Assistance is also available to immigrants, refugees and American Indians in Utah through further affiliated organizations, such as Navajo Nation Legal Services (DNA), Catholic Community Services and the Multi-Cultural Legal Center.

Bankruptcy on the rise in Utah

The Utah Legal Services provides free legal aid for citizens who want to file bankruptcy


Bankruptcy filings are on the rise in Utah as the entire nation copes with job loss, credit card debt and uncertain economic times.

Medical bills and loss of work that have led to credit card debt is a common thread that has sent many Utah families down the path to bankruptcy. Some worry about losing their car, and worse, losing their home.

“People are losing their jobs, that is why they are calling,” said Sylvia Bosen, a paralegal who works for the Utah Legal Services, an organization that provides legal help for low-income Utahns.

Utah Legal Services is an organization that assists in a wide array of legal help to direct citizens through the complicated court system. Bosen works in the bankruptcy division. She helps Utah Legal Services with necessary documents and even appoints lawyers, free of charge.

Bosen said many citizens do not understand certain rights and exemptions they may have. “A lot of them have equity in their home [and] they [are eligible] to get a certain amount,” she said.

Bosen said most of the calls she receives are from families, rather than from individuals. She said people are afraid they will lose assets essential to their family’s way of life.

“When a person or business find [themselves] in a financial pit from which [they] cannot escape without help, bankruptcy may be an alternative,” said Matthew Boley, chair of the bankruptcy section at the Utah State Bar .

Boley has participated in discussions with Utah Legal Services and the Utah Bankruptcy Lawyers Forum in an effort to encourage lawyers to participate in pro bono work.

Those who go to the Utah Legal Services will have to meet the eligibility requirements that are determined based on monthly income. Then, if qualified, a representative will walk the client through the bankruptcy process and offer a pro bono attorney to assist with documents and court.

Kai Wilson is the executive director of “…And Justice for All,” a nonprofit association that serves as an umbrella organization over Utah Legal Services, the Disability Law Center and the Legal Aid Society of Salt Lake. Wilson said Utah Legal Services faces some challenges.

“[There have been] huge drops in support from banks,” Wilson said, which causes worries because financial institutions usually provide a lot of monetary support for the legal organizations. In addition, state and federal budget cuts will most likely take even more money out of Utah Legal Services and the other legal aid foundations. Utah Legal Services receives about 80 percent of its budget from government grants.

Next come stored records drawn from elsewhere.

(* ===== verification/RecoveryRetry.v ===== *)
(** * The retry pass starves no row

    [_retry_deferred_scheduler_reattach] visits the rows in the order of their
    last attempts and may stop after one of them: every pass either tries a
    row that is due or moves it closer to the front. *)

From S2P Require Import Prelude Spec Json BrokerRecord StartFence Dialect Admission DaemonCore Dispatch DaemonLogic DispatchSafety Launch LaunchSafety Recovery RecoveryLogic RecoveryGuarantees.

(** ** Counting *)

Lemma filter_length_lt {A} (p q : A → bool) (l : list A) b :
  (∀ x, x ∈ l → q x = true → p x = true) → b ∈ l → p b = true → q b = false →
  (length (List.filter q l) < length (List.filter p l))%nat.
Proof.
  intros Hs. assert (∀ k, k ⊆ l → length (List.filter q k) <= length (List.filter p k))%nat as Hle.
  { induction k as [|x k IH]; intros Hk; simpl; [lia|]. specialize (IH ltac:(set_solver)).
    specialize (Hs x ltac:(set_solver)). destruct (q x); [rewrite Hs by done|destruct (p x)]; simpl; lia. }
  intros Hb Hp Hq. apply list_elem_of_split in Hb as (l1 & l2 & ->). rewrite !List.filter_app, !length_app. simpl.
  rewrite Hp, Hq. simpl. pose proof (Hle l1 ltac:(set_solver)). pose proof (Hle l2 ltac:(set_solver)). lia.
Qed.

Section retry.
Context (V : RecoveryEnv) (R : string → request) (K : string → Prop) (HQ : queue_ok R K V.(v_launch).(l_queue)).
Let clock : nat → Z := V.(v_launch).(l_monotonic).
Context (Hclock : ∀ n m, (n <= m)%nat → clock n <= clock m).

Abbreviation stamp w j := (w.(dw_daemon).(scheduler_reattach_retry_last) !! j).
Abbreviation tracked w j := (w.(dw_daemon).(scheduler_running) !! j).

(** ** One attempt *)

(** Since [t0]: the clock went on, the queue stayed honest, and whatever was
    stamped was stamped since. *)
Record stamping (t0 : Z) (w w' : dworld) : Prop := {
  sp_tick : (w.(dw_tick) <= w'.(dw_tick))%nat;
  sp_honest : honest R w.(dw_queue) → honest R w'.(dw_queue);
  sp_stamp j : stamp w' j = stamp w j ∨ ∃ t, stamp w' j = Some t ∧ t0 <= t;
}.

#[export] Instance stamping_preorder t0 : PreOrder (stamping t0).
Proof.
  split; [intros w; split; auto|]. intros w1 w2 w3 [? ? Hs] [? ? Hs']. split; [lia|auto|].
  intros j. destruct (Hs' j) as [E'|?]; [rewrite E'|by right]. destruct (Hs j) as [->|?]; [by left|by right].
Qed.

(** What an attempt on [s] does: it stamps [s] only, and leaves the tracking of
    the others. *)
Record tried_once (s : JobSpec) (w w' : dworld) : Prop := {
  at_tick : (w.(dw_tick) <= w'.(dw_tick))%nat;
  at_honest : honest R w'.(dw_queue);
  at_stamp : ∃ n, (w.(dw_tick) <= n)%nat ∧ stamp w' s.(id) = Some (clock n);
  at_stamps j : j ≠ s.(id) → stamp w' j = stamp w j;
  at_tracked j : j ≠ s.(id) → tracked w' j = tracked w j;
}.

Lemma retry_one_tries s w r w' :
  honest R w.(dw_queue) → retry_one V s w = (r, w') → tried_once s w w'.
Proof.
  intros Hw. unfold retry_one. set (m := if retry_unconfirmed _ _ then _ else _).
  assert (∃ acc una, wp m (λ _ w1, recovers R K V.(v_launch) s.(id) (target_of s) acc una w w1) w) as (acc & una & Hm).
  { unfold m. destruct (retry_unconfirmed _ _).
    - destruct (reconcile_unconfirmed_submit V s w) as [r1 w1] eqn:E1.
      destruct (reconcile_justified V R K HQ s w r1 w1 Hw E1) as (ev & _ & Hr & _).
      exists (accepts s ev), (proves_unadmitted V s ev). unfold wp, bind. rewrite E1. by destruct r1.
    - exists (λ _, True), False. eapply wp_mono; [|eapply leads_then; [by apply leads_reattach|..]]; simpl.
      + by intros r1 w1 [? _].
      + intros []; [by apply leads_relabel|by apply (leads_ret _ _ _ _ _ _ _ _ _ (λ _ _, True))].
      + done.
      + done. }
  unfold wp in Hm. destruct (m w) as [r1 w1]. simpl in Hm. destruct Hm as [_ Ho _ Hr Ht [Hc _]].
  unfold bind, ask, update_daemon, lift. simpl. intros [= <- <-]. split; simpl.
  - lia.
  - by apply Hc.
  - exists (dw_tick w1). by rewrite lookup_insert_eq.
  - intros j Hj. by rewrite lookup_insert_ne, Hr.
  - done.
Qed.

Lemma tried_stamping s w w' t0 : t0 <= clock w.(dw_tick) → tried_once s w w' → stamping t0 w w'.
Proof.
  intros Ht [Hk Hh (n & Hn & Hs) Hss _]. split; [done|auto|]. intros j.
  destruct (decide (j = s.(id))) as [->|Hj]; [right|left; by apply Hss].
  exists (clock n). split; [done|]. etransitivity; [done|by apply Hclock].
Qed.

(** ** The loop *)

Lemma candidate_ext d d' c :
  d'.(scheduler_running) !! c.(id) = d.(scheduler_running) !! c.(id) → retry_candidate d' c = retry_candidate d c.
Proof. intros E. unfold retry_candidate, retry_unconfirmed, untracked. by rewrite E. Qed.

Lemma stamping_tick t0 w : stamping t0 w (MkDWorld w.(dw_daemon) w.(dw_queue) (S w.(dw_tick)) w.(dw_trace) w.(dw_seen)).
Proof. split; simpl; auto. Qed.

(** An iteration that tries [s], and what follows. *)
Definition tries (deadline : Z) (s : JobSpec) (l : list JobSpec) : DM (list string) :=
  do? _ := retry_one V s in
  do? now := ask clock in
  if deadline <=? now then do? _ := update_daemon (set_scheduler_refresh_wakeup true) in ret [s.(id)]
  else do? rest := retry_loop V deadline l in ret (s.(id) :: rest).

Lemma tries_stamping t0 deadline s l w r w' :
  (∀ w r w', honest R w.(dw_queue) → t0 <= clock w.(dw_tick) → retry_loop V deadline l w = (r, w') → stamping t0 w w') →
  honest R w.(dw_queue) → t0 <= clock w.(dw_tick) → tries deadline s l w = (r, w') →
  ∃ w1, tried_once s w w1 ∧ stamping t0 w1 w'.
Proof.
  intros Hl Hw Ht. unfold tries, bind. destruct (retry_one V s w) as [r1 w1] eqn:E1.
  pose proof (retry_one_tries s w r1 w1 Hw E1) as Ha. intros Hrun. exists w1. split; [done|].
  assert (t0 <= clock (S (dw_tick w1))) as Ht1.
  { etransitivity; [done|]. apply Hclock. destruct Ha. lia. }
  destruct r1 as [[]|e]; [|by injection Hrun as <- <-]. unfold ask in Hrun. destruct (deadline <=? _).
  - unfold update_daemon in Hrun. injection Hrun as <- <-. split; simpl; auto.
  - destruct (retry_loop V deadline l _) as [r2 w2] eqn:E2. apply Hl in E2; [|by destruct Ha|done].
    assert (w' = w2) as -> by (by destruct r2; injection Hrun as <- <-).
    etransitivity; [apply stamping_tick|done].
Qed.

Lemma retry_loop_cons deadline s l w :
  retry_loop V deadline (s :: l) w
  = if negb (retry_candidate w.(dw_daemon) s) then retry_loop V deadline l w
    else let w1 := MkDWorld w.(dw_daemon) w.(dw_queue) (S w.(dw_tick)) w.(dw_trace) w.(dw_seen) in
         if clock w.(dw_tick) - last_retry w.(dw_daemon) s <? SCHEDULER_REATTACH_RETRY
         then retry_loop V deadline l w1 else tries deadline s l w1.
Proof. simpl. unfold tries, bind, get_daemon, ask. destruct (negb _); [done|]. by destruct (_ <? _). Qed.

Lemma retry_loop_stamping t0 deadline l w r w' :
  honest R w.(dw_queue) → t0 <= clock w.(dw_tick) → retry_loop V deadline l w = (r, w') → stamping t0 w w'.
Proof.
  revert w r w'. induction l as [|s l IH]; intros w r w' Hw Ht; [by intros [= <- <-]|].
  rewrite retry_loop_cons. destruct (negb _); [by apply IH|]. cbn zeta.
  assert (t0 <= clock (S (dw_tick w))) as Ht' by (etransitivity; [done|apply Hclock; lia]).
  destruct (_ <? _); intros Hrun; (etransitivity; [apply stamping_tick|]).
  - by eapply IH.
  - eapply tries_stamping in Hrun as (w1 & Ha & Hs); [|exact IH|exact Hw|exact Ht'].
    etransitivity; [by apply (tried_stamping s); [|exact Ha]|done].
Qed.

(** A row that is due is tried, or one before it is. *)
Lemma retry_loop_progress t0 deadline l c w r w' :
  honest R w.(dw_queue) → t0 <= clock w.(dw_tick) → c ∈ l →
  retry_candidate w.(dw_daemon) c = true → SCHEDULER_REATTACH_RETRY <= t0 - last_retry w.(dw_daemon) c →
  retry_loop V deadline l w = (r, w') →
  ∃ l1 b l2 t, l = l1 ++ b :: l2 ∧ c ∈ b :: l2 ∧ stamp w' b.(id) = Some t ∧ t0 <= t.
Proof.
  intros Hw Ht Hc Hcand Hdue. revert w Hw Ht Hcand Hdue. induction l as [|s l IH]; intros w Hw Ht Hcand Hdue;
    [by apply elem_of_nil in Hc|].
  assert (∀ w1, honest R w1.(dw_queue) → t0 <= clock w1.(dw_tick) → w1.(dw_daemon) = w.(dw_daemon) → c ≠ s →
    retry_loop V deadline l w1 = (r, w') →
    ∃ l1 b l2 t, s :: l = l1 ++ b :: l2 ∧ c ∈ b :: l2 ∧ stamp w' b.(id) = Some t ∧ t0 <= t) as Hskip.
  { intros w1 Hw1 Ht1 Hd Hn Hrun. apply elem_of_cons in Hc as [?|Hc]; [done|].
    destruct (IH Hc w1 Hw1 Ht1) as (l1 & b & l2 & t & -> & ? & ? & ?); [by rewrite Hd..|done|].
    by exists (s :: l1), b, l2, t. }
  rewrite retry_loop_cons. destruct (negb (retry_candidate _ s)) eqn:Es.
  { apply Hskip; [done..|]. intros ->. by rewrite Hcand in Es. }
  cbn zeta. assert (t0 <= clock (S (dw_tick w))) as Ht' by (etransitivity; [done|apply Hclock; lia]).
  destruct (_ <? _) eqn:El; intros Hrun.
  { apply Hskip in Hrun; try done. intros ->. apply Z.ltb_lt in El. fold clock in El. lia. }
  eapply tries_stamping in Hrun as (w1 & [_ _ (n & Hn & Hs) _ _] & [_ _ Hst]);
    [|apply retry_loop_stamping|exact Hw|exact Ht'].
  exists [], s, l. simpl in Hn. assert (t0 <= clock n) as Hn' by (etransitivity; [exact Ht'|by apply Hclock]).
  destruct (Hst s.(id)) as [E|(t & E & ?)]; [exists (clock n)|exists t]; split_and!; try done; by rewrite E, Hs.
Qed.

(** ** The pass *)

(** The rows a row waits for: those tried no later than it. *)
Definition waits_for (d : Daemon) (specs : list JobSpec) (c : JobSpec) : list JobSpec :=
  List.filter (λ s, negb (String.eqb s.(id) c.(id)) && (last_retry d s <=? last_retry d c)) specs.

(** C36: the retry pass starves no row.  Whatever its attempts do and however
    it ends (its quantum used up, or an exception that leaves it), a row that
    needs recovery and whose last attempt is a minute old is tried in the
    pass, or waits for strictly fewer rows afterwards. *)
Theorem retry_starves_none specs c w r w' :
  honest R w.(dw_queue) → c ∈ specs →
  retry_candidate w.(dw_daemon) c = true →
  SCHEDULER_REATTACH_RETRY <= clock w.(dw_tick) - last_retry w.(dw_daemon) c →
  retry_deferred_reattach V specs w = (r, w') →
  clock w.(dw_tick) <= last_retry w'.(dw_daemon) c
  ∨ (length (waits_for w'.(dw_daemon) specs c) < length (waits_for w.(dw_daemon) specs c))%nat.
Proof.
  intros Hw Hc Hcand Hdue. unfold retry_deferred_reattach, bind, get_daemon, ask. set (w1 := MkDWorld _ _ _ _ _).
  set (t0 := clock (dw_tick w)) in *. assert (t0 <= clock (dw_tick w1)) as Ht by (apply Hclock; simpl; lia).
  intros Hrun. pose proof (retry_loop_stamping t0 _ _ w1 _ _ Hw Ht Hrun) as [_ _ Hst].
  apply (retry_loop_progress t0 _ _ c) in Hrun as (l1 & b & l2 & t & El & Hcb & Hb & Htb);
    [|done|done|by apply elem_of_sort_by|done|done].
  assert (last_retry (dw_daemon w) b <= last_retry (dw_daemon w) c) as Hle.
  { apply elem_of_cons in Hcb as [->|Hcb]; [done|].
    pose proof (sort_by_sorted (on_key Z.leb (last_retry (dw_daemon w))) specs) as Hs.
    change (sort_by _ specs) with (retry_order (dw_daemon w) specs) in Hs. rewrite El in Hs.
    apply StronglySorted_app_1_r in Hs. apply StronglySorted_inv in Hs as [_ Hs]. rewrite Forall_forall in Hs.
    specialize (Hs c Hcb). by apply Z.leb_le in Hs. }
  assert (b ∈ specs) as Hbs.
  { apply (elem_of_sort_by (on_key Z.leb (last_retry (dw_daemon w)))).
    change (sort_by _ specs) with (retry_order (dw_daemon w) specs). rewrite El. set_solver. }
  unfold last_retry at 1. destruct (decide (b.(id) = c.(id))) as [Hid|Hid].
  { left. rewrite <- Hid, Hb. done. }
  destruct (Hst c.(id)) as [Hsc|(t' & -> & ?)]; [right|by left].
  assert (last_retry (dw_daemon w') c = last_retry (dw_daemon w) c) as Elc by (unfold last_retry; by rewrite Hsc).
  assert (0 < SCHEDULER_REATTACH_RETRY) as Hpos by done.
  apply (filter_length_lt _ _ specs b); [|done|..].
  - intros x Hx [Hn Hl]%andb_true_iff. rewrite Hn. apply Z.leb_le in Hl. apply Z.leb_le.
    rewrite Elc in Hl. destruct (Hst x.(id)) as [Hsx|(t' & Hsx & ?)].
    + unfold last_retry in Hl at 1. rewrite Hsx in Hl. exact Hl.
    + unfold last_retry in Hl at 1. rewrite Hsx in Hl. simpl in Hl. lia.
  - rewrite (proj2 (String.eqb_neq _ _) Hid). simpl. by apply Z.leb_le.
  - rewrite (proj2 (String.eqb_neq _ _) Hid). simpl. apply Z.leb_gt. rewrite Elc.
    unfold last_retry at 2. rewrite Hb. simpl. lia.
Qed.
End retry.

It is important to provide these services because “so many people can’t get in [to the justice system],” Wilson said. “Our system of law is extraordinary, but access to it is very limited.”

According to a booklet published by Utah Legal Services and “…And Justice for All”, roughly 80 percent of low-income citizens are not aware of their option to acquire free legal assistance. And many of those who know about these services do not think they would qualify for help.

Bosen said as the rate of bankruptcy rises among citizens, it is important to understand available options. The right to file for bankruptcy as a tool to consolidate debt and seek financial relief is a legal alternative in difficult financial times.

She said many people don’t know their benefits and rights as citizens. A lot of individuals worry about being sent to jail for not paying bills and don’t understand that certain exemptions apply, like unemployment and retirement benefits.

“If a person or business receives competent bankruptcy advice and good representation, there should not be any mistakes,” Boley said. “Each individual, married couple or business that may be considering bankruptcy should consult with a qualified and experienced bankruptcy attorney that can explain the bankruptcy process, the costs in time, expense and credit and alternatives to bankruptcy.”